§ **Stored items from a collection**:
──────────────────────────────
(** [render] loses nothing: two valid states with the same rendering are
    the same state. *)
Theorem render_injective (s1 s2 : State) :
  valid_state s1 → valid_state s2 →
  render s1 = render s2 →
  s1 = s2.
Proof.
  intros Hv1 Hv2 Heq.
  destruct (render_valid_trace s1 Hv1)
    as (tr1 & sides1 & Htr1 & Hc1 & Hrc1 & Hs1 & Hl1 & Hr1).
  destruct (render_valid_trace s2 Hv2)
    as (tr2 & sides2 & Htr2 & Hc2 & Hrc2 & Hs2 & Hl2 & Hr2).
  assert (sides1 = sides2) as <-.
  { unfold render in Heq. rewrite Hs1, Hs2 in Heq.
    do 6 (destruct sides1 as [|? sides1]; [discriminate Hl1|]).
    destruct sides1; [|discriminate Hl1].
    do 6 (destruct sides2 as [|? sides2]; [discriminate Hl2|]).
    destruct sides2; [|discriminate Hl2].
    simpl in Heq. congruence. }
  assert (tr1 = tr2) as <-.
  { rewrite <- (zip_fst_snd tr1), <- (zip_fst_snd tr2), Hc1, Hc2.
    f_equal. apply render_corner_placement_inj.
    - by rewrite length_fmap, <- (length_fmap fst), Hc1.
    - by rewrite length_fmap, <- (length_fmap fst), Hc2.
    - rewrite <- Hc1 at 1. rewrite <- Hc2, !zip_fst_snd. congruence. }
  pose proof (valid_state_length_pos s1 Hv1) as Hlp1.
  pose proof (valid_state_length_pos s2 Hv2) as Hlp2.
  destruct Hv1 as (_ & Hlo1 & _), Hv2 as (_ & Hlo2 & _).
  unfold render_writes in Htr1, Htr2.
  assert (Hslots : zip (zip (corner_pos s1) (corner_ort s1)) corner_maps
                   = zip (zip (corner_pos s2) (corner_ort s2)) corner_maps).
  { apply (render_trace_inj _ _ tr1); try done.
    - rewrite !snd_zip; [done|rewrite length_zip; simpl; lia..].
    - apply (Forall_fmap snd (λ maps, length maps = 3%nat)).
      rewrite snd_zip by (rewrite length_zip; simpl; lia).
      apply corner_maps_length_3. }
  destruct s1 as [pos1 ort1], s2 as [pos2 ort2]; simpl in *.
  eight pos1 Hlp1. eight ort1 Hlo1. eight pos2 Hlp2. eight ort2 Hlo2.
  simpl in Hslots. congruence.
Qed.
Record Auth : Type := mkAuth {
  user_state : option user.t;
  auth_loading : bool;
  localStorage : Storage;
  location_href : option jsstring;
  auth_toasts : list AuthToast
}.

(** Truthiness of a string or [null]. *)
Definition present (x : option jsstring) : bool :=
  match x with
  | Some s => truthy s
  | None => false
  end.

(** The request interceptor: the [Authorization] header it sets, if
    any. *)
Definition request_interceptor (s : Storage) : option jsstring :=
  match getItem (lit "token") s with
  | Some token => if truthy token then Some (lit "Bearer " ++ token) else None
  | None => None
  end.

(** The error branch of the response interceptor; [status] is
    [error.response?.status]. The promise is rejected in every case. *)
Definition response_interceptor_error (status : option Z) (a : Auth) : Auth :=
  match status with
  | Some 401%Z =>
      mkAuth (user_state a) (auth_loading a)
        (removeItem (lit "user") (removeItem (lit "token") (localStorage a)))
        (Some (lit "/login")) (auth_toasts a)
  | _ => a
  end.

Section Auth.
(** [JSON.stringify] and [JSON.parse] on user objects; [None] when
    [JSON.parse] throws. *)
Variable JSON_stringify : user.t -> jsstring.
Variable JSON_parse : jsstring -> option user.t.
──────────────────────────────
Set down, from the entries above, exactly the lines from the one with "None => false" up to and including the one with "mkAuth (user_state a) (auth_loading a)", and no other lines.

  | None => false
  end.

(** The request interceptor: the [Authorization] header it sets, if
    any. *)
Definition request_interceptor (s : Storage) : option jsstring :=
  match getItem (lit "token") s with
  | Some token => if truthy token then Some (lit "Bearer " ++ token) else None
  | None => None
  end.

(** The error branch of the response interceptor; [status] is
    [error.response?.status]. The promise is rejected in every case. *)
Definition response_interceptor_error (status : option Z) (a : Auth) : Auth :=
  match status with
  | Some 401%Z =>
      mkAuth (user_state a) (auth_loading a)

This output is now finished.